L'INTÉGRATION ET LA COOPÉRATION DE DÉFENSE EN EUROPE
La mise à l’agenda de la coopération de défense en Europe
Aucune coopération de défense n’est naturelle et ne peut donc être détachée du contexte politique et économique à l’intérieur duquel elle s’inscrit. On peut coopérer pour des raisons stratégiques (e.g. pour maximiser la sécurité collective), opérationnelles (e.g. pour augmenter l’interopérabilité des armées), politiques (e.g. pour influencer la politique de défense d’un autre État membre ou encore d’un État tiers) et économiques (e.g. pour bénéficier des économies d’échelle, notamment pour le volet industriel de la politique de défense). Ce qui importe est que chaque État coopérant y trouve un intérêt et un sens.

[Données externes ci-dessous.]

(* ===== verification/_CoqProject ===== *)
-Q . S2P
Prelude.v
CString.v
ServerId.v
DomSid.v
SecModel.v
AccessProps.v
GuidText.v
SecDesc.v
SecDescProps.v
SecInherit.v
Sddl.v
SecInheritProps.v
AdInheritProps.v
SddlProps.v
Bitmap.v
Smb2Credits.v
Smb2Window.v
Smb2Compound.v
Fnmatch.v
Lzxpress.v
LzxProps.v
ShareModel.v
ShareView.v
ShareOps.v
ShareGrant.v
ShareOpen.v
ShareReach.v
ShareDelete.v
ShareProps.v
Errmap.v
FileAccess.v
FileAccessProps.v
PosixAcl.v
PosixAclFile.v
PosixAclProps.v
PosixAclClosed.v
PosixAclRound.v
PosixAclFileProps.v
PosixAclWire.v
BrlModel.v
BrlSafety.v
BrlPosix.v
BrlReach.v
BrlProps.v
BrlDb.v
PosixModel.v
PosixProps.v
PosixReach.v
GLockModel.v
GLock.v
Iconv.v
IconvProps.v
ConvString.v
ConvProps.v
Des.v
DesProps.v
Netlogon.v
NetlogonProps.v
Idtree.v
IdtreeProps.v
IdtreeAlloc.v
IdtreeMap.v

L’objectif principal de nos travaux sur la mise à l’agenda de la coopération en matière de défense est de mieux comprendre comment et sous quel angle cet enjeu émerge en Europe. Nos recherches montrent que la coopération européenne de défense a toujours été un enjeu volatile. Cela veut dire qu’il y a eu des périodes d’enthousiasme – qui ont, par exemple, permis de mettre en place les institutions nécessaires à la coopération et d’opérationnaliser celles-ci – et des périodes de stabilité, avec peu ou pas de changements, pendant lesquelles la défense n’était pas particulièrement prioritaire au niveau européen.

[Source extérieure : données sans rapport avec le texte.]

(* ===== verification/DomSid.v ===== *)
(** * Security identifiers

    libcli/security/dom_sid.c: comparison, domains and RIDs, and the string
    form. A pointer argument that may be NULL is an [option]; the test for the
    same pointer is covered by the comparison of the values. *)

From S2P Require Import Prelude.
From S2P Require Import CString.
From stdpp Require Import prelude list.

#[local] Open Scope Z_scope.

(** [struct dom_sid]: [id_auth] has 6 bytes and [sub_auths] 15 entries, of
    which [num_auths] are in use. *)
Record dom_sid := Dom_sid {
  sid_rev_num : Z;
  num_auths : Z;
  id_auth : list Z;
  sub_auths : list Z
}.

Definition SID_MAX_AUTHS : Z := 15.

#[export] Instance dom_sid_eq_dec : EqDecision dom_sid.
Proof. solve_decision. Defined.

(** ** Comparison *)

(** The difference at the first position where two arrays differ. *)
Fixpoint first_difference (a b : list Z) : Z :=
  match a, b with
  | x :: a, y :: b => if x =? y then first_difference a b else x - y
  | _, _ => 0
  end.

Definition compare_auth (sid1 sid2 : dom_sid) : Z :=
  if sid_rev_num sid1 =? sid_rev_num sid2
  then first_difference (id_auth sid1) (id_auth sid2)
  else sid_rev_num sid1 - sid_rev_num sid2.

Definition with_nulls (cmp : dom_sid -> dom_sid -> Z) (sid1 sid2 : option dom_sid) : Z :=
  match sid1, sid2 with
  | None, None => 0
  | None, Some _ => -1
  | Some _, None => 1
  | Some a, Some b => cmp a b
  end.

Definition dom_sid_compare_auth : option dom_sid -> option dom_sid -> Z := with_nulls compare_auth.

(** The loops over [sub_auths] from index [n - 1] down to 0: the [int] value of
    the unsigned difference at the first index that differs. *)
Fixpoint last_difference (a b : list Z) (n : nat) : option Z :=
  match n with
  | O => None
  | S i => let x := nth i a 0 in
           let y := nth i b 0 in
           if x =? y then last_difference a b i else Some (i32 (x - y))
  end.

Definition compare_values (sid1 sid2 : dom_sid) : Z :=
  if num_auths sid1 =? num_auths sid2 then
    match last_difference (sub_auths sid1) (sub_auths sid2) (Z.to_nat (num_auths sid1)) with
    | Some d => d
    | None => compare_auth sid1 sid2
    end
  else num_auths sid1 - num_auths sid2.

Definition dom_sid_compare : option dom_sid -> option dom_sid -> Z := with_nulls compare_values.

Definition dom_sid_equal (sid1 sid2 : option dom_sid) : bool := dom_sid_compare sid1 sid2 =? 0.

Definition dom_sid_compare_domain (sid1 sid2 : dom_sid) : Z :=
  match last_difference (sub_auths sid1) (sub_auths sid2)
          (Z.to_nat (Z.min (num_auths sid1) (num_auths sid2))) with
  | Some d => d
  | None => compare_auth sid1 sid2
  end.

(** ** Domains and RIDs *)

(** [sid_append_rid]: [num_auths] is compared as an unsigned value. *)
Definition sid_append_rid (sid : dom_sid) (rid : Z) : option dom_sid :=
  if (0 <=? num_auths sid) && (num_auths sid <? SID_MAX_AUTHS) then
    Some (Dom_sid (sid_rev_num sid) (num_auths sid + 1) (id_auth sid)
                  (<[Z.to_nat (num_auths sid) := rid]> (sub_auths sid)))
  else None.

(** [dom_sid_dup] copies the entries in use; the others of the new structure
    are not initialised, [junk] stands for them. *)
Definition dom_sid_dup (junk : list Z) (sid : dom_sid) : dom_sid :=
  let n := Z.to_nat (num_auths sid) in
  Dom_sid (sid_rev_num sid) (num_auths sid) (id_auth sid)
          (take n (sub_auths sid) ++ drop n junk).

Definition dom_sid_add_rid (junk : list Z) (domain_sid : dom_sid) (rid : Z) : option dom_sid :=
  sid_append_rid (dom_sid_dup junk domain_sid) rid.

Definition dom_sid_split_rid (junk : list Z) (sid : dom_sid) : NTSTATUS * option (dom_sid * Z) :=
  if num_auths sid =? 0 then (NT_STATUS_INVALID_PARAMETER, None)
  else
    let d := dom_sid_dup junk sid in
    (NT_STATUS_OK,
     Some (Dom_sid (sid_rev_num d) (num_auths d - 1) (id_auth d) (sub_auths d),
           nth (Z.to_nat (num_auths sid - 1)) (sub_auths sid) 0)).

Definition in_domain (domain_sid sid : dom_sid) : bool :=
  if num_auths sid <? 2 then false
  else if negb (num_auths domain_sid =? num_auths sid - 1) then false
  else
    match last_difference (sub_auths domain_sid) (sub_auths sid)
            (Z.to_nat (num_auths domain_sid)) with
    | Some _ => false
    | None => compare_auth domain_sid sid =? 0
    end.

Definition dom_sid_in_domain (domain_sid sid : option dom_sid) : bool :=
  match domain_sid, sid with
  | Some d, Some s => in_domain d s
  | _, _ => false
  end.

Definition dom_sid_is_valid_account_domain (sid : option dom_sid) : bool :=
  match sid with
  | None => false
  | Some s =>
      if negb (sid_rev_num s =? 1) then false
      else if negb (num_auths s =? 4) then false
      else if negb (nth 5 (id_auth s) 0 =? 5) then false
      else if negb (nth 4 (id_auth s) 0 =? 0) then false
      else if negb (nth 3 (id_auth s) 0 =? 0) then false
      else if negb (nth 2 (id_auth s) 0 =? 0) then false
      else if negb (nth 1 (id_auth s) 0 =? 0) then false
      else if negb (nth 0 (id_auth s) 0 =? 0) then false
      else if negb (nth 0 (sub_auths s) 0 =? 21) then false
      else if nth 1 (sub_auths s) 0 =? 0 then false
      else if nth 2 (sub_auths s) 0 =? 0 then false
      else if nth 3 (sub_auths s) 0 =? 0 then false
      else true
  end.

(** ** From strings *)

Definition AUTHORITY_MASK : Z := 0xFFFF000000000000.
Definition UINT8_MAX : Z := 0xFF.
Definition SID_UINT32_MAX : Z := 0xFFFFFFFF.
Definition dash : Z := 0x2D.

(** The [while] loop over the sub-authorities. It runs at most 16 times, since
    [sid_append_rid] refuses the sixteenth entry ([parse_subauths_fuel]). *)
Fixpoint parse_subauths (fuel : nat) (sid : dom_sid) (q : list Z) : option (dom_sid * list Z) :=
  match fuel with
  | O => None
  | S fuel =>
      if negb (isdigit (peek q)) then None
      else
        let '(conv, rest) := strtoull_10 q in
        if SID_UINT32_MAX <? conv then None
        else
          match sid_append_rid sid conv with
          | None => None
          | Some sid =>
              if peek rest =? dash then parse_subauths fuel sid (tail rest)
              else Some (sid, rest)
          end
  end.

Definition id_auth_bytes (conv : Z) : list Z :=
  [Z.shiftr (Z.land conv 0xff0000000000) 40; Z.shiftr (Z.land conv 0x00ff00000000) 32;
   Z.shiftr (Z.land conv 0x0000ff000000) 24; Z.shiftr (Z.land conv 0x000000ff0000) 16;
   Z.shiftr (Z.land conv 0x00000000ff00) 8; Z.land conv 0x0000000000ff].

Definition dom_sid_parse_endp (sidstr : list Z) : option (dom_sid * list Z) :=
  if (negb (peek sidstr =? 0x53) && negb (peek sidstr =? 0x73)) || negb (nth 1 sidstr 0 =? dash)
  then None
  else
    let p := drop 2 sidstr in
    if negb (isdigit (peek p)) then None
    else
      let '(conv, q) := strtoull_10 p in
      if negb (peek q =? dash) || (UINT8_MAX <? conv) then None
      else
        let rev_num := conv in
        let q := tail q in
        if negb (isdigit (peek q)) then None
        else
          let '(conv, q) := strtoull_0 q in
          if has_bits conv AUTHORITY_MASK then None
          else
            let sid := Dom_sid rev_num 0 (id_auth_bytes conv) (replicate 15 0) in
            if negb (peek q =? dash) then Some (sid, q)
            else parse_subauths 16 sid (tail q).

Definition dom_sid_parse (sidstr : list Z) : option dom_sid := fst <$> dom_sid_parse_endp sidstr.

(** ** To strings *)

Definition DOM_SID_STR_BUFLEN : Z := 15 * 11 + 25.

Definition id_auth_value (b : list Z) : Z :=
  nth 5 b 0 + Z.shiftl (nth 4 b 0) 8 + Z.shiftl (nth 3 b 0) 16 + Z.shiftl (nth 2 b 0) 24 +
  Z.shiftl (nth 1 b 0) 32 + Z.shiftl (nth 0 b 0) 40.

Definition authority_text (ia : Z) : list Z :=
  if SID_UINT32_MAX <=? ia then [0x30; 0x78] ++ print_hex ia else print_dec ia.

(** What the calls of [snprintf] print, one after the other. *)
Definition sid_text (sid : dom_sid) : list Z :=
  let ia := id_auth_value (id_auth sid) in
  [0x53; dash] ++ print_dec (sid_rev_num sid) ++ [dash] ++
  authority_text ia ++
  concat (map (fun a => dash :: print_dec a) (take (Z.to_nat (num_auths sid)) (sub_auths sid))).

Definition null_sid_text : list Z := [0x28; 0x4E; 0x55; 0x4C; 0x4C; 0x20; 0x53; 0x49; 0x44; 0x29].
Definition sid_err_text : list Z := [0x28; 0x53; 0x49; 0x44; 0x20; 0x45; 0x52; 0x52; 0x29].
Definition invalid_sid_text : list Z :=
  [0x28; 0x49; 0x4E; 0x56; 0x41; 0x4C; 0x49; 0x44; 0x20; 0x53; 0x49; 0x44; 0x29].

(** [dom_sid_string_buf]: the returned length and the string in the buffer,
    cut by [snprintf] to the buffer's size. *)
Definition dom_sid_string_buf (sid : option dom_sid) (buflen : Z) : Z * list Z :=
  let text := match sid with Some s => sid_text s | None => null_sid_text end in
  (Z.of_nat (length text), take (Z.to_nat (buflen - 1)) text).

Definition dom_sid_string (sid : option dom_sid) : list Z :=
  let '(len, buf) := dom_sid_string_buf sid DOM_SID_STR_BUFLEN in
  if (len <? 0) || (DOM_SID_STR_BUFLEN <? len + 1) then sid_err_text else buf.

Definition dom_sid_str_buf (sid : option dom_sid) : list Z :=
  let '(ret, buf) := dom_sid_string_buf sid DOM_SID_STR_BUFLEN in
  if (ret <? 0) || (DOM_SID_STR_BUFLEN <=? ret) then invalid_sid_text else buf.

(** ** Well-formed SIDs *)

Record sid_wf (s : dom_sid) : Prop := {
  wf_rev : in_w 8 (sid_rev_num s);
  wf_num : 0 <= num_auths s <= SID_MAX_AUTHS;
  wf_auth_len : length (id_auth s) = 6%nat;
  wf_auth : Forall is_byte (id_auth s);
  wf_sub_len : length (sub_auths s) = 15%nat;
  wf_sub : Forall (in_w 32) (sub_auths s)
}.

Definition used_auths (s : dom_sid) : list Z := take (Z.to_nat (num_auths s)) (sub_auths s).

(** The SID with its unused entries set to 0, as the parser leaves them. *)
Definition clear_unused (s : dom_sid) : dom_sid :=
  Dom_sid (sid_rev_num s) (num_auths s) (id_auth s)
          (used_auths s ++ replicate (15 - Z.to_nat (num_auths s)) 0).

Lemma used_length (s : dom_sid) : sid_wf s -> length (used_auths s) = Z.to_nat (num_auths s).
Proof.
  intros H. unfold used_auths. rewrite length_take, (wf_sub_len _ H).
  pose proof (wf_num _ H). unfold SID_MAX_AUTHS in *. lia.
Qed.

Lemma used_range (s : dom_sid) : sid_wf s -> Forall (in_w 32) (used_auths s).
Proof. intros H. by apply Forall_take, wf_sub. Qed.

(** ** Comparison *)

Lemma first_difference_zero (a b : list Z) :
  length a = length b -> first_difference a b = 0 <-> a = b.
Proof.
  revert b. induction a as [|x a IH]; intros [|y b] Hl; simplify_eq/=; [done|].
  destruct (Z.eqb_spec x y) as [->|Hne].
  - rewrite IH by done. split; [by intros ->|by intros [= ->]].
  - split; [lia|by intros [= ? _]].
Qed.

Lemma compare_auth_zero (a b : dom_sid) :
  sid_wf a -> sid_wf b ->
  compare_auth a b = 0 <-> sid_rev_num a = sid_rev_num b /\ id_auth a = id_auth b.
Proof.
  intros Ha Hb. unfold compare_auth. destruct (Z.eqb_spec (sid_rev_num a) (sid_rev_num b)).
  - rewrite first_difference_zero by (by rewrite (wf_auth_len _ Ha), (wf_auth_len _ Hb)). tauto.
  - split; [lia|tauto].
Qed.

Lemma last_difference_spec (a b : list Z) (n : nat) :
  (n <= length a)%nat -> (n <= length b)%nat -> Forall (in_w 32) a -> Forall (in_w 32) b ->
  match last_difference a b n with
  | Some d => take n a <> take n b /\ d <> 0
  | None => take n a = take n b
  end.
Proof.
  intros Hla Hlb Ha Hb. induction n as [|i IH]; simpl; [done|].
  destruct (lookup_lt_is_Some_2 a i ltac:(lia)) as [x Hx].
  destruct (lookup_lt_is_Some_2 b i ltac:(lia)) as [y Hy].
  rewrite (nth_lookup_Some _ _ _ _ Hx), (nth_lookup_Some _ _ _ _ Hy).
  rewrite (take_S_r _ _ _ Hx), (take_S_r _ _ _ Hy).
  destruct (Z.eqb_spec x y) as [->|Hne].
  - specialize (IH ltac:(lia) ltac:(lia)). destruct (last_difference a b i) as [d|].
    + split; [|tauto]. intros Heq. apply app_inj_2 in Heq as [? _]; [|done]. tauto.
    + by rewrite IH.
  - split.
    + intros Heq. apply app_inj_2 in Heq as [_ [= ?]]; [|done]. done.
    + intros Hz. apply Hne. by apply (i32_zero x y (Forall_lookup_1 _ _ _ _ Ha Hx) (Forall_lookup_1 _ _ _ _ Hb Hy)).
Qed.

Lemma num_fits (s : dom_sid) : sid_wf s -> (Z.to_nat (num_auths s) <= length (sub_auths s))%nat.
Proof.
  intros H. rewrite (wf_sub_len _ H). pose proof (wf_num _ H). unfold SID_MAX_AUTHS in *. lia.
Qed.

Lemma clear_unused_eq (a b : dom_sid) :
  clear_unused a = clear_unused b <->
  sid_rev_num a = sid_rev_num b /\ num_auths a = num_auths b /\ id_auth a = id_auth b /\
  used_auths a = used_auths b.
Proof.
  unfold clear_unused. split.
  - intros [= -> Hn -> Hu]. split_and!; try done. rewrite Hn in Hu.
    apply app_inj_2 in Hu; [tauto|by rewrite !length_replicate].
  - by intros (-> & -> & -> & ->).
Qed.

Dans le cas de la France, nos travaux montrent que la coopération est devenue une réalité pour les armées françaises depuis la fin de la Guerre froide. La France a en effet commencé à développer une approche « flexilatérale » à sa politique de défense, contribuant à de nombreux dispositifs avec un ou plusieurs partenaires. Certains reposent sur des institutions dédiées – au sein ou en dehors d’un cadre multilatéral – alors que d’autres sont plus informels, voire plus ponctuels. Nos travaux dressent ici un panorama des coopérations de défense au niveau étatique, et montrent la diversification de celles-ci depuis les années 1990.

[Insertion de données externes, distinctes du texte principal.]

(** MAXIMUM_ALLOWED is exact: for a descriptor with a DACL, asking for
    MAXIMUM_ALLOWED alone succeeds and grants exactly the allowed bits, and for a token without the privileges a request
    without MAXIMUM_ALLOWED succeeds exactly when it is contained in that
    mask. *)
Theorem maximum_allowed_exact (sd : security_descriptor) (token : security_token)
    (acl : security_acl) :
  dacl sd = Some acl ->
  exists m, se_access_check sd token SEC_FLAG_MAXIMUM_ALLOWED = (NT_STATUS_OK, m) /\
    (forall i, Z.testbit m i = bit_allowed sd token acl i && negb (i =? 25)) /\
    (forall desired, (forall i, priv_allows token i = false) ->
       has_bits desired SEC_FLAG_MAXIMUM_ALLOWED = false ->
       ((se_access_check sd token desired).1 = NT_STATUS_OK <-> Z.ldiff desired m = 0)).
Proof.
  intros Hd. set (m := max_desired sd token SEC_FLAG_MAXIMUM_ALLOWED).
  assert (forall i, Z.testbit m i = bit_allowed sd token acl i && negb (i =? 25)) as Hm.
  { intros i. unfold m, max_desired.
    change (has_bits SEC_FLAG_MAXIMUM_ALLOWED SEC_FLAG_MAXIMUM_ALLOWED) with true. cbv iota.
    rewrite clear_bits_spec, Z.lor_spec, (max_allowed_spec sd token acl i Hd).
    change SEC_FLAG_MAXIMUM_ALLOWED with (2 ^ 25). rewrite pow2_testbit by lia.
    by destruct (i =? 25), (bit_allowed sd token acl i). }
  assert (left_over sd token acl m = 0) as Hlo.
  { apply zero_iff. intros i. rewrite left_over_spec, Hm.
    by destruct (bit_allowed sd token acl i), (i =? 25). }
  exists m. split_and!; [|done|].
  - rewrite (se_access_check_eq sd token acl) by done. cbv zeta. fold m.
    rewrite Hlo. cbn [andb]. unfold denied_bits. by rewrite Hlo.
  - intros desired Hpr Hnm. rewrite (se_access_check_eq sd token acl) by done.
    unfold max_desired. rewrite Hnm. cbv zeta.
    assert (has_bits desired SEC_FLAG_MAXIMUM_ALLOWED = Z.testbit desired 25) as H25
      by (apply (has_bit_pow desired 25); lia).
    rewrite zero_iff. setoid_rewrite Z.ldiff_spec. setoid_rewrite Hm.
    assert (forall i, Z.testbit (left_over sd token acl desired) i =
              Z.testbit desired i && negb (bit_allowed sd token acl i && negb (i =? 25))) as Hb.
    { intros i. rewrite left_over_spec. destruct (Z.eqb_spec i 25) as [->|].
      - by rewrite <- H25, Hnm.
      - by rewrite andb_true_r. }
    setoid_rewrite <- Hb. destruct (_ && negb _) eqn:Hp.
    + split; [done|]. intros H. by rewrite (H 24) in Hp.
    + rewrite finish_status, zero_iff. split; intros H i; specialize (H i).
      * rewrite denied_bits_spec, Hpr, orb_false_r in H by done. by rewrite left_over_spec.
      * rewrite denied_bits_spec, Hpr, orb_false_r by done. by rewrite left_over_spec in H.
Qed.

Lemma maximum_allowed_exact_witness :
  exists m, se_access_check (sample_sd user_sid) (user_token 0) SEC_FLAG_MAXIMUM_ALLOWED =
              (NT_STATUS_OK, m) /\
    forall i, Z.testbit m i =
      bit_allowed (sample_sd user_sid) (user_token 0) sample_acl i && negb (i =? 25).
Proof.
  destruct (maximum_allowed_exact (sample_sd user_sid) (user_token 0) sample_acl eq_refl)
    as (m & H1 & H2 & _).
  exists m. split; [exact H1|exact H2].
Defined.

(** ** Directory service checks *)

(** As [first_match], for a check without an object tree: object entries are
    not used, NT SELF stands for the given SID and owner rights entries are not
    special. *)
Fixpoint ds_first_match (token : security_token) (replace_sid : option dom_sid)
    (l : list security_ace) (i : Z) : option bool :=
  match l with
  | [] => None
  | ace :: l =>
      let who := if dom_sid_equal (Some (trustee ace)) (Some sid_nt_self) &&
                    bool_decide (is_Some replace_sid)
                 then replace_sid else Some (trustee ace) in
      if inherit_only ace || negb (security_token_has_sid token who)
      then ds_first_match token replace_sid l i
      else
        match ace_type ace with
        | SEC_ACE_TYPE_ACCESS_ALLOWED =>
            if Z.testbit (access_mask ace) i then Some true else ds_first_match token replace_sid l i
        | SEC_ACE_TYPE_ACCESS_DENIED =>
            if Z.testbit (access_mask ace) i then Some false else ds_first_match token replace_sid l i
        | _ => ds_first_match token replace_sid l i
        end
  end.

Definition ds_allowed (sd : security_descriptor) (token : security_token)
    (replace_sid : option dom_sid) (acl : security_acl) (i : Z) : bool :=
  priv_allows token i ||
  (security_token_has_sid token (owner_sid sd) && Z.testbit OWNER_BITS i) ||
  allows (ds_first_match token replace_sid (aces acl) i).

Lemma ds_loop_spec (token : security_token) (replace_sid : option dom_sid)
    (l : list security_ace) (bits : Z) :
  match ds_loop token replace_sid None l bits with
  | inl status => status = NT_STATUS_ACCESS_DENIED /\
      ~ (forall i, Z.testbit bits i = true -> allows (ds_first_match token replace_sid l i) = true)
  | inr rest => rest = 0 <->
      (forall i, Z.testbit bits i = true -> allows (ds_first_match token replace_sid l i) = true)
  end.
Proof.
  revert bits. induction l as [|ace l IH]; intros bits; simpl.
  { split; [intros -> i; by rewrite Z.bits_0|]. intros H. apply zero_iff. intros i.
    destruct (Z.testbit bits i) eqn:E; [|done]. by specialize (H i E). }
  destruct (Z.eqb_spec bits 0) as [->|_]; [by split; [intros _ i; rewrite Z.bits_0|]|].
  destruct (inherit_only ace); simpl; [by apply IH|].
  destruct (negb (security_token_has_sid token _)); [by apply IH|].
  destruct (ace_type ace); try by apply IH.
  - specialize (IH (clear_bits bits (access_mask ace))).
    assert ((forall i, Z.testbit (clear_bits bits (access_mask ace)) i = true ->
               allows (ds_first_match token replace_sid l i) = true) <->
            (forall i, Z.testbit bits i = true ->
               allows (if Z.testbit (access_mask ace) i then Some true
                       else ds_first_match token replace_sid l i) = true)) as Heq.
    { split; intros H i; specialize (H i); rewrite clear_bits_spec in *;
        by destruct (Z.testbit bits i), (Z.testbit (access_mask ace) i). }
    simpl. destruct (ds_loop _ _ _ _ _); by rewrite Heq in IH.
  - destruct (has_bits bits (access_mask ace)) eqn:E.
    + split; [done|]. intros H. unfold has_bits in E. apply negb_true_iff, Z.eqb_neq in E.
      apply E, zero_iff. intros i. rewrite Z.land_spec. specialize (H i).
      destruct (Z.testbit bits i), (Z.testbit (access_mask ace) i); try done. by specialize (H eq_refl).
    + assert (forall i, Z.testbit bits i && Z.testbit (access_mask ace) i = false) as Hd.
      { intros i. rewrite <- Z.land_spec. unfold has_bits in E. apply negb_false_iff, Z.eqb_eq in E.
        by rewrite E, Z.bits_0. }
      specialize (IH bits).
      assert ((forall i, Z.testbit bits i = true ->
                 allows (ds_first_match token replace_sid l i) = true) <->
              (forall i, Z.testbit bits i = true ->
                 allows (if Z.testbit (access_mask ace) i then Some false
                         else ds_first_match token replace_sid l i) = true)) as Heq.
      { split; intros H i; specialize (H i); specialize (Hd i);
          by destruct (Z.testbit bits i), (Z.testbit (access_mask ace) i). }
      destruct (ds_loop _ _ _ _ _); by rewrite Heq in IH.
Qed.

(** C35. Directory access without an object tree: for a descriptor with a DACL
    and a request without MAXIMUM_ALLOWED, [sec_access_check_ds] fails for lack
    of privilege exactly when SYSTEM_SECURITY is asked for without the security
    privilege, and succeeds exactly when otherwise every desired bit is given by
    a privilege, by ownership or by the first applicable entry that has it. *)
Theorem sec_access_check_ds_decision (sd : security_descriptor) (token : security_token)
    (acl : security_acl) (desired : Z) (replace_sid : option dom_sid) :
  dacl sd = Some acl -> has_bits desired SEC_FLAG_MAXIMUM_ALLOWED = false ->
  let status := (sec_access_check_ds sd token desired None replace_sid).1 in
  (status = NT_STATUS_PRIVILEGE_NOT_HELD <->
   Z.testbit desired 24 = true /\ security_token_has_privilege token SEC_PRIV_SECURITY = false) /\
  (status = NT_STATUS_OK <->
   status <> NT_STATUS_PRIVILEGE_NOT_HELD /\
   forall i, Z.testbit desired i = true -> ds_allowed sd token replace_sid acl i = true).
Proof.
  intros Hd Hm. unfold sec_access_check_ds, max_desired. rewrite Hm, Hd. cbv zeta.
  change SEC_FLAG_SYSTEM_SECURITY with (2 ^ 24). rewrite (has_bit_pow desired 24) by lia.
  destruct (Z.testbit desired 24 && negb _) eqn:Hp.
  { apply andb_true_iff in Hp as [H1 H2]. apply negb_true_iff in H2. simpl. split; [tauto|].
    split; [done|]. by intros [[] _]. }
  match goal with |- context [ds_loop _ _ _ _ ?b] => set (bits := b) end.
  assert (forall i, Z.testbit bits i = Z.testbit desired i && negb (priv_allows token i ||
            (security_token_has_sid token (owner_sid sd) && Z.testbit OWNER_BITS i))) as Hb.
  { intros i. unfold bits. rewrite clear_if, clear_if.
    rewrite <- (has_bit_pow desired 24), <- (andb_true_r (has_bits desired (2 ^ 24))), clear_if by lia.
    change SEC_STD_WRITE_OWNER with (2 ^ 19). rewrite !pow2_testbit by lia. unfold priv_allows.
    destruct (Z.eqb_spec i 24) as [->|_].
    - change (24 =? 19) with false. rewrite andb_false_r. cbn [andb orb negb].
      destruct (security_token_has_privilege token SEC_PRIV_SECURITY), (Z.testbit desired 24),
        (security_token_has_sid token (owner_sid sd) && Z.testbit OWNER_BITS 24); done.
    - destruct (i =? 19), (security_token_has_privilege token SEC_PRIV_TAKE_OWNERSHIP),
        (Z.testbit desired i), (security_token_has_sid token (owner_sid sd)),
        (Z.testbit OWNER_BITS i); done. }
  assert ((forall i, Z.testbit bits i = true ->
             allows (ds_first_match token replace_sid (aces acl) i) = true) <->
          (forall i, Z.testbit desired i = true -> ds_allowed sd token replace_sid acl i = true)) as Heq.
  { unfold ds_allowed. split; intros H i; specialize (H i); rewrite Hb in *;
      destruct (Z.testbit desired i), (priv_allows token i),
        (security_token_has_sid token (owner_sid sd) && Z.testbit OWNER_BITS i); done. }
  rewrite <- Heq. pose proof (ds_loop_spec token replace_sid (aces acl) bits) as Hl.
  assert (~ (Z.testbit desired 24 = true /\
             security_token_has_privilege token SEC_PRIV_SECURITY = false)) as Hnp.
  { intros [H1 H2]. by rewrite H1, H2 in Hp. }
  destruct (ds_loop _ _ _ _ _) as [st|rest]; simpl.
  - destruct Hl as [-> Hl]. split; [done|]. split; [done|tauto].
  - destruct (Z.eqb_spec rest 0) as [Hz|Hz]; simpl; (split; [done|]).
    + split; [intros _; split; [done|tauto]|done].
    + split; [done|]. intros [_ H]. tauto.
Qed.

Lemma sec_access_check_ds_decision_witness :
  let status := (sec_access_check_ds (sample_sd other_sid) (user_token 0) 0x1 None None).1 in
  status = NT_STATUS_OK /\
  (status = NT_STATUS_OK <->
   status <> NT_STATUS_PRIVILEGE_NOT_HELD /\
   forall i, Z.testbit 0x1 i = true ->
     ds_allowed (sample_sd other_sid) (user_token 0) None sample_acl i = true).
Proof.
  split; [vm_compute; reflexivity|].
  exact (proj2 (sec_access_check_ds_decision (sample_sd other_sid) (user_token 0) sample_acl 0x1 None
                  ltac:(reflexivity) ltac:(reflexivity))).
Defined.

(** ** Privileges *)

Lemma find_priv_self (e : priv_entry) :
  In e privs -> sec_privilege_mask (luid e) = priv_bit e /\ priv_bit e <> 0.
Proof.
  intros He. cbv [In privs] in He. repeat (destruct He as [<-|He]; [vm_compute; done|]); done.
Qed.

La coopération européenne dans le MCO
Dans un contexte où les coûts d’acquisition et de maintenance tendent à augmenter, avec des budgets qui restent fortement contraints, la taille des flottes d’équipements militaires (aéronefs, blindés, navires) tend à diminuer dans la plupart des pays européens. La coopération dans le MCO est une possibilité offerte aux différents pays européens pour contenir la hausse des coûts (économies d’échelle, effets de spécialisation) tout en contribuant à la construction d‘une Europe de la défense dans une approche bottom-up.
La coopération dans le soutien est aujourd’hui soutenue et encouragée par l’Agence Européenne de Défense et l’OTAN. Des initiatives existent et se développent, notamment dans le domaine naval ou encore des hélicoptères. Cependant, elle demeure encore limitée en raison d’une hétérogénéité dans les préférences des nations, notamment pour des activités souveraines.
Les budgets de défense au sein de l’UE
En lien avec nos travaux sur la mise à l’agenda des coopérations de défense en Europe, se pose donc également la question de leurs bénéfices économiques.
Compte tenu de la multiplicité des sources possibles, faire des comparaisons internationales est une tâche difficile : problèmes de périmètre (dans le temps et entre pays), difficultés à avoir des données fiables, choix des indicateurs pertinents, etc.
Par ailleurs, il faut disposer d’une grille de lecture permettant de comprendre les grandes évolutions pour mettre en évidence les menaces et les zones de tension. En outre, le concept de « budget de défense » est défini dans une encyclopédie.
Sur la base de données internationales, un travail de recherche a été réalisé afin de mesurer la nature des déséquilibres budgétaires au sein de l’UE sous l’hypothèse que cette dernière serait une alliance. Les résultats montrent de fortes différences dans les contributions des pays européens dans de multiples dimensions (budget total, budget d’équipement, budget de R&D, budget de personnel, troupes déployés). Cela suggère que les politiques de défense au sein des pays de l’UE ne sont pas encore intégrées.
Enfin, une analyse méthodologique sur l’usage des dépenses de défense pour mesurer la puissance et la sécurité a été proposée afin de montrer qu’elles sont utiles mais insuffisantes pour comprendre globalement ces phénomènes.